Kanımca bu çağrı aynı zamanda Dolapdere ve Kasımpaşa sakinlerine de iletilmiştir: ne yazık kendi içinde olduğu bir paradoks’u modern’nin kaygan zemininde John Cage hayranlığına saptırmak, basit  Cage’in felsefesi: “..bırakın, birinin canı sıkılıyorsa; sıkılsın” ya da “geleceğin müziğini” araştırırken: “..çevremizde duyduğumuz bir gürültü var; işte bundan hareketle geleceğin müziğini yaratacağız”! Modernlik fenomeniyle algımızı robotize etmek, Tonal’i saptırıp, olguyu ters-yüz etmek, “dérision” yaratmak - dalga geçmek -, elektroacoustique ve de “kaos’un kaos’u” bir “burne out”! 70 yıllarında kaldığım Paris’deki Cite Des Arts’da aynı zamanda Pierre Boulez’in kurduğu “Çağdaş Müziği Araştırma Kurumu - IRCAM -‘ın yöneticileriyle kurduğum dostluk giderek bir kaç kez - merak adına - onların işlevini izlemek olacağını vermişti. Boulez’de Cage misali bu konuda çamura saplanmış, “zorla gürültü” olgusuyla kafayı bulmuş, yapamıyacağını bildiği halde israrla ve de çok agresife, çevresiyle çatışma içindeydi. Melih Fereli misali yönettiği sistem ona sınırsız olanaklar tanıyordu; kendi buyruğunda çevresine zorla impose ettiklerini, Fransız Kültür Bakanlığının ona kapısını açtığı her olanağı  kendi inançlarına kullanıp doğrusal yolda gittiğini inandırmaya çalışıyordu. Öldü ve şimdi ismini yalnız ansiklopedilerde görüyoruz.
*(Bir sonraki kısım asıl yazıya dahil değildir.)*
(** X2. The storing step of the loop body (lines 65 to 67 of
    [run_collection]) raises exactly when the market returned by the
    request is a true value that is not a dict. The exception is then
    AttributeError, the response had status 200 and has been counted as
    a success, and nothing is stored. *)
Theorem collect_and_store_raises r (now : string) a :
  ((collect_and_store r now a).2 = Raise AttributeError <->
   truthy (make_api_request r a).2 = true ∧
   ∀ d, (make_api_request r a).2 <> PDict d)
  ∧ (∀ e,
       (collect_and_store r now a).2 = Raise e ->
       e = AttributeError ∧
       (∃ body, r = HttpResponse 200 body) ∧
       data_store (collect_and_store r now a).1.1 = data_store a ∧
       total_requests (collect_and_store r now a).1.1
         = total_requests a + 1 ∧
       successful_requests (collect_and_store r now a).1.1
         = successful_requests a + 1 ∧
       failed_requests (collect_and_store r now a).1.1
         = failed_requests a).
Proof.
  unfold collect_and_store.
  destruct (collect_batch_request r a) as (a1 & log & _ & Ha1 & ->).
  rewrite (make_api_request_any_agent r a a1).
  destruct (truthy (make_api_request r a1).2) eqn:Ht.
  - destruct (make_api_request_truthy r a1 Ht) as [Hbody Hreq].
    destruct (process_and_store _ now _) as [[a2 log2]|e'] eqn:E;
      cbn [snd fst].
    + split; [|discriminate]. split; [discriminate|].
      intros [_ Hnd]. exfalso.
      destruct (make_api_request r a1).2 as [| | | | |l|d] eqn:Em;
        try discriminate E.
      exact (Hnd d eq_refl).
    + pose proof (process_and_store_raises _ _ _ _ E) as ->.
      assert (Hnd : ∀ d, (make_api_request r a1).2 <> PDict d).
      { intros d Hd. rewrite Hd in E.
        destruct (process_and_store_dict d now
                    (make_api_request r a1).1.1) as (rec & log' & E').
        rewrite E' in E. discriminate E. }
      split; [split; [intros _; split; [reflexivity | exact Hnd]
                     | reflexivity]|].
      intros e [= <-]. split; [reflexivity|]. split; [exact Hbody|].
      rewrite Hreq. cbn. rewrite Ha1. repeat split.
  - cbn [snd fst]. split; [|discriminate].
    split; [discriminate | intros [H _]; discriminate H].
Qed.

(** A 200 response whose first market is the string "closed". *)
Lemma collect_and_store_raises_witness :
  AttributeError = AttributeError ∧
  (∃ body, text_response = HttpResponse 200 body) ∧
  data_store
    (collect_and_store text_response "t" (init _default_config 0)).1.1
    = data_store (init _default_config 0) ∧
  total_requests
    (collect_and_store text_response "t" (init _default_config 0)).1.1
    = total_requests (init _default_config 0) + 1 ∧
  successful_requests
    (collect_and_store text_response "t" (init _default_config 0)).1.1
    = successful_requests (init _default_config 0) + 1 ∧
  failed_requests
    (collect_and_store text_response "t" (init _default_config 0)).1.1
    = failed_requests (init _default_config 0).
Proof.
  apply (proj2 (collect_and_store_raises text_response "t"
                  (init _default_config 0)) AttributeError).
  reflexivity.
Defined.

End Store.

Section Invariants.

Implicit Types (a : agent) (d : gmap string pyval) (r : http_result).

Lemma process_and_store_cases data (now : string) a a' log :
  process_and_store data now a = Ok (a', log) ->
  a' = a ∨ ∃ record,
    stored_record record ∧
    a' = set_data_store a (data_store a ++ [record]).
Proof.
  unfold process_and_store.
  destruct (process_data data now) as [record|e] eqn:E;
    cbn [mbind result_bind]; [|discriminate].
  destruct (validate_data record) eqn:Hv; intros [= <- _].
  - right. exists record. split; [|reflexivity]. exists data, now.
    split; assumption.
  - left. reflexivity.
Qed.

(** What one operation adds to the data store. *)
Lemma run_op_store (o : op) a :
  data_store (run_op o a) = data_store a
  ∨ ∃ record, stored_record record
              ∧ data_store (run_op o a) = data_store a ++ [record].
Proof.
  destruct o as [|r|r|data now|r now]; cbn [run_op].
  - left. destruct (adjust_strategy a) as [[a' log]|e] eqn:E;
      [exact (adjust_strategy_store _ _ _ E) | reflexivity].
  - left. apply make_api_request_store.
  - left. destruct (collect_batch r a) as [[[a' log] data]|e] eqn:E;
      [exact (collect_batch_store _ _ _ _ _ E) | reflexivity].
  - destruct (process_and_store data now a) as [[a' log]|e] eqn:E;
      [|left; reflexivity].
    destruct (process_and_store_cases _ _ _ _ _ E)
      as [-> | (record & Hrec & ->)]; [left; reflexivity|].
    right. exists record. split; [exact Hrec | reflexivity].
  - unfold collect_and_store.
    destruct (collect_batch r a) as [[[a1 log1] data]|e] eqn:E;
      [|left; reflexivity].
    pose proof (collect_batch_store _ _ _ _ _ E) as H1.
    destruct (truthy data); [|left; exact H1].
    destruct (process_and_store data now a1) as [[a2 log2]|e] eqn:E2;
      [|left; exact H1].
    cbn [fst]. rewrite <- H1.
    destruct (process_and_store_cases _ _ _ _ _ E2)
      as [-> | (record & Hrec & ->)]; [left; reflexivity|].
    right. exists record. split; [exact Hrec | reflexivity].
Qed.

Lemma run_ops_store (os : list op) a :
  ∃ new,
    data_store (run_ops os a) = data_store a ++ new ∧
    Forall stored_record new.
Proof.
  revert a. induction os as [|o os IH]; intros a.
  - exists []. rewrite app_nil_r. split; [reflexivity | constructor].
  - destruct (IH (run_op o a)) as (new & Hnew & Hall).
    change (run_ops (o :: os) a) with (run_ops os (run_op o a)).
    destruct (run_op_store o a) as [Hs | (record & Hrec & Hs)];
      rewrite Hs in Hnew.
    + exists new. split; [exact Hnew | exact Hall].
    + exists (record :: new). rewrite Hnew, <- app_assoc.
      split; [reflexivity | constructor; assumption].
Qed.

(** X3. The data store is append-only: whatever operations run, in
    whatever order, the records already stored stay where they are, at
    most one record is added per operation, and every added record was
    built by [process_data] and accepted by [validate_data]. *)
Theorem data_store_append_only (os : list op) a :
  ∃ new,
    data_store (run_ops os a) = data_store a ++ new ∧
    (length new <= length os)%nat ∧
    Forall stored_record new.
Proof.
  revert a. induction os as [|o os IH]; intros a.
  - exists []. rewrite app_nil_r.
    split; [reflexivity|]. split; [cbn; lia | constructor].
  - destruct (IH (run_op o a)) as (new & Hnew & Hlen & Hall).
    change (run_ops (o :: os) a) with (run_ops os (run_op o a)).
    destruct (run_op_store o a) as [Hs | (record & Hrec & Hs)];
      rewrite Hs in Hnew.
    + exists new.
      split; [exact Hnew|]. split; [cbn; lia | exact Hall].
    + exists (record :: new). rewrite Hnew, <- app_assoc.
      split; [reflexivity|].
      split; [cbn; lia | constructor; assumption].
Qed.

(** Every record built by [process_data] has the same seven keys. *)
Lemma process_data_keys data (now : string) record :
  process_data data now = Ok record -> dom record = record_keys.
Proof.
  destruct data; try discriminate. rewrite process_data_dict.
  intros [= <-]. rewrite !dom_insert_L, dom_empty_L.
  unfold record_keys. cbn [list_to_set foldr]. reflexivity.
Qed.

(** X4. From a fresh agent, after any sequence of operations, every
    record in the data store has exactly the seven keys ticker, title,
    category, status, last_price, volume and collection_timestamp, and
    holds a ticker, a title and a category that are true and not
    'N/A'. *)
Theorem stored_records_shape cfg now (os : list op) :
  Forall (λ record,
            dom record = record_keys ∧
            filled (get record "ticker") = true ∧
            filled (get record "title") = true ∧
            filled (get record "category") = true)
         (data_store (run_ops os (init cfg now))).
Proof.
  destruct (run_ops_store os (init cfg now)) as (new & -> & Hall).
  cbn [init data_store app].
  eapply Forall_impl; [exact Hall|].
  intros record (data & stamp & Hp & Hv). split.
  - exact (process_data_keys _ _ _ Hp).
  - unfold validate_data, required_fields in Hv. cbn [forallb] in Hv.
    rewrite !negb_orb, !negb_involutive in Hv.
    rewrite !andb_true_iff in Hv. unfold filled.
    rewrite !andb_true_iff. tauto.
Qed.

Lemma counted_request r a :
  counted a -> counted (make_api_request r a).1.1.
Proof.
  unfold counted. intros H.
  destruct (make_api_request_counts r a)
    as [Ht [[Hs Hf] | [[Hs Hf] | (Hs & Hf & _)]]];
    rewrite Ht, Hs, Hf; lia.
Qed.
“ Dinleyen Gözler” adına, cevremizi kuşatan görsel dünyayla nasıl ilişkilendiğimizi sesin perspektifinden düşünmeye, sesin sanatın ayrılmaz bir parçası olduğu konusundaki farkındalığımızı artırmaya odaklandıracağız diyerek, David Tudor tarafından tasarlanan ve Composers Inside Electronics, Inc. tarafından gerçekleştirilen Yağmur Ormanı V (varyasyon 3) başlıklı etkileşime açık yapıt ise “Sesli Dizi”nin dördüncü sergisi olarak yine Melih Fereli’nin küratörlüğüyle Karbon’da deneyimlenebilecek! Giderek, Yerleştirmede şamandıra, plastik fıçı, bakır kova, saksı ve raket gibi çeşitli gündelik kullanım nesneleri havada asılı şekilde mekâna yayılırken, farklı biçimlerde müdahale edilip birleştirilmiş bu nesneler önceden kaydedilmiş ses dosyalarından gelen sinyallerle titreşiyor, yağmur ormanlarının doğal seslerini hatırlatan bir ses ortamı meydana getiriyorlar. Dinleyen Gözler!
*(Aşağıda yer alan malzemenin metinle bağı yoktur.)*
Lemma compress_test (ct : string) :
  negb (String.eqb ct "application/x-gzip") &&
  negb (String.eqb ct "application/zip") &&
  negb (String.eqb ct "application/x-bzip") &&
  negb (String.eqb ct "application/x-bzip2") &&
  negb (String.eqb ct "application/x-tar")
  = negb (existsb (String.eqb ct)
            ["application/x-gzip"; "application/zip"; "application/x-bzip";
             "application/x-bzip2"; "application/x-tar"]%string).
Proof.
  cbn [existsb].
  destruct (String.eqb ct "application/x-gzip"),
           (String.eqb ct "application/zip"),
           (String.eqb ct "application/x-bzip"),
           (String.eqb ct "application/x-bzip2"),
           (String.eqb ct "application/x-tar"); reflexivity.
Qed.

(** [setStreamFile] always installs a producer and always sets
    Transfer-Encoding to chunked.  The producer compresses exactly when the
    content type is none of the five archive types and the request accepts
    gzip or deflate; gzip is taken when both are accepted.  The producer
    reads and writes in chunks of [buffSize], and pads as [usePadding]
    says. *)
Theorem setStreamFile_producer
    (filePath : FilePath) (request : Request) (buffSize : nat)
    (r : Response C) :
  let archive :=
    existsb (String.eqb (getMimeContentType filePath "application/octet-stream"))
      ["application/x-gzip"; "application/zip"; "application/x-bzip";
       "application/x-bzip2"; "application/x-tar"]%string in
  let gzip := acceptsEncoding request kGzipEncoding in
  let deflated := acceptsEncoding request kDeflateEncoding in
  let r' := setStreamFile systemError htmlEscape getMimeContentType usePadding
                          filePath request buffSize r in
  headerValue kTransferEncoding (headers_ r') = kChunkedTransferEncoding /\
  exists p,
    streamResponse_ r' = Some p /\
    match p with
    | ZlibStream z =>
        archive = false /\ (gzip || deflated) = true /\
        compressionType_ z = (if gzip then Gzip else Deflate) /\
        bufferSize_ z = buffSize /\
        fs_bufferSize_ (fileStream_ z) = buffSize /\
        fs_padding_ (fileStream_ z) = usePadding request filePath
    | FileStream _ s =>
        (archive || negb (gzip || deflated)) = true /\
        fs_bufferSize_ s = buffSize /\
        fs_padding_ s = usePadding request filePath
    end.
Proof.
  intros archive gzip deflated r'. subst r'. unfold setStreamFile.
  rewrite compress_test. fold archive. fold gzip. fold deflated.
  assert (Hdone : forall (p : StreamResponse C) (r0 : Response C),
    let r1 := with_streamResponse (Some (snd (sr_initialize systemError p)))
                (setHeader kTransferEncoding kChunkedTransferEncoding r0) in
    let r' := match fst (sr_initialize systemError p) with
              | Some e => setError htmlEscape InternalServerError
                            (getMessage e) r1
              | None => r1
              end in
    headerValue kTransferEncoding (headers_ r') = kChunkedTransferEncoding /\
    streamResponse_ r' = Some (snd (sr_initialize systemError p))).
  { intros p r0 r1 r'. subst r'.
    destruct (fst (sr_initialize systemError p)) as [e|].
    - destruct (setError_fields htmlEscape InternalServerError (getMessage e) r1)
        as (_ & _ & Hsr & Hte).
      split; [|exact Hsr]. rewrite Hte. apply headerValue_put_same.
    - split; [|reflexivity]. apply headerValue_put_same. }
  destruct gzip, archive, deflated; cbn [andb negb orb];
    match goal with
    | |- context [sr_initialize systemError ?p] =>
        generalize (sr_initialize_kind p), (Hdone p);
        destruct (sr_initialize systemError p) as [err p'];
        cbn [fst snd]; intros Hkind Hd
    end;
    (split; [apply Hd|]); exists p'; (split; [apply Hd|]);
    destruct p' as [s'|z']; try contradiction;
    cbn [newZlibCompressionStreamResponse newFileStreamResponse
         compressionType_ bufferSize_ fileStream_ fs_bufferSize_ fs_padding_]
      in Hkind;
    intuition congruence.
Qed.

(** When the file opens and [deflateInit2] succeeds, [setStreamFile] leaves
    status and body alone, and Content-Encoding names the algorithm of the
    installed producer (or is left as it was when none compresses). *)
Theorem setStreamFile_success
    (filePath : FilePath) (request : Request) (buffSize : nat)
    (r : Response C) (bytes : list byte) :
  openForRead filePath = inr bytes ->
  (forall w, fst (c_deflateInit2 C Z_BEST_COMPRESSION w kDefaultMemoryUsage)
             = Z_OK) ->
  let compress :=
    negb (existsb
            (String.eqb (getMimeContentType filePath "application/octet-stream"))
            ["application/x-gzip"; "application/zip"; "application/x-bzip";
             "application/x-bzip2"; "application/x-tar"]%string) in
  let r' := setStreamFile systemError htmlEscape getMimeContentType usePadding
                          filePath request buffSize r in
  statusCode_ r' = statusCode_ r /\
  body_ r' = body_ r /\
  headerValue "Content-Encoding" (headers_ r') =
    (if acceptsEncoding request kGzipEncoding && compress then kGzipEncoding
     else if acceptsEncoding request kDeflateEncoding && compress
          then kDeflateEncoding
          else headerValue "Content-Encoding" (headers_ r)) /\
  headerValue "Content-Type" (headers_ r')
    = getMimeContentType filePath "application/octet-stream".
Proof.
  intros Hopen Hinit compress r'. subst r'. unfold setStreamFile.
  rewrite compress_test. fold compress.
  assert (Hok : forall p : StreamResponse C,
            fs_file_ match p with
                     | FileStream _ s => s
                     | ZlibStream z => fileStream_ z
                     end = filePath ->
            fst (sr_initialize systemError p) = None).
  { intros p Hp. destruct p as [s|z]; cbn in Hp;
      unfold sr_initialize, zl_initialize, fs_initialize; rewrite Hp, Hopen.
    - reflexivity.
    - specialize (Hinit (windowBits (compressionType_ z))).
      destruct (c_deflateInit2 C Z_BEST_COMPRESSION _ kDefaultMemoryUsage)
        as [res st].
      cbn in Hinit. subst res. reflexivity. }
  destruct (acceptsEncoding request kGzipEncoding && compress);
    [|destruct (acceptsEncoding request kDeflateEncoding && compress)];
    match goal with
    | |- context [sr_initialize systemError ?p] =>
        pose proof (Hok p eq_refl) as Hnone;
        destruct (sr_initialize systemError p) as [err p'];
        cbn [fst] in Hnone; subst err
    end;
    unfold with_streamResponse, setHeader, setContentEncoding, setContentType,
      setHeader, with_headers;
    cbn [statusCode_ body_ headers_ streamResponse_];
    (split; [reflexivity|]); (split; [reflexivity|]); split.
  - rewrite headerValue_put_other by reflexivity. apply headerValue_put_same.
  - rewrite !headerValue_put_other by reflexivity. apply headerValue_put_same.
  - rewrite headerValue_put_other by reflexivity. apply headerValue_put_same.
  - rewrite !headerValue_put_other by reflexivity. apply headerValue_put_same.
  - now rewrite !headerValue_put_other by reflexivity.
  - rewrite headerValue_put_other by reflexivity. apply headerValue_put_same.
Qed.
- Beni niçin şaşırtıyor; biliyor musunuz: ARTER sanatı bulandırmak adına bir “guru” misali belleğimize bir sarsıntı getiriyor; nasıl olmuş sa kendi başarılı bir geçmişini Wikipedia’ya yazdırmış Melih Fereli’nin belki kendisinin de farkında olmadığı, daraltılmış bilinç alanına kurulmuş bir “sıkıntı tüneli” giriyoruz! Bir beğeni her çağda paranın gücüyle “imposer” edilmiştir, anladık ama müzik adına öne sürdüğünüz: sessizlik, belirtsizlik ve rastlantısızlığın, daha çok kendi rahatsızlığının kompozitörü John Cage, yaşantısında kendini yöneten - Zen ve Ready Made -  giderek “ humour et la DERİSİON “ arasında ve de bence başka bir can sıkıntısının “psikanalitik” çözümlesini bile yapamıyacağımız “Flexus”'ün çekim alanında Dolapdere’de kapılarını açmış sa demek farkında olmadan bir çağ atladık diyorum! Bu akımın son temsilcilerinden Yoko Ono’yu da çağırırlar kanımca.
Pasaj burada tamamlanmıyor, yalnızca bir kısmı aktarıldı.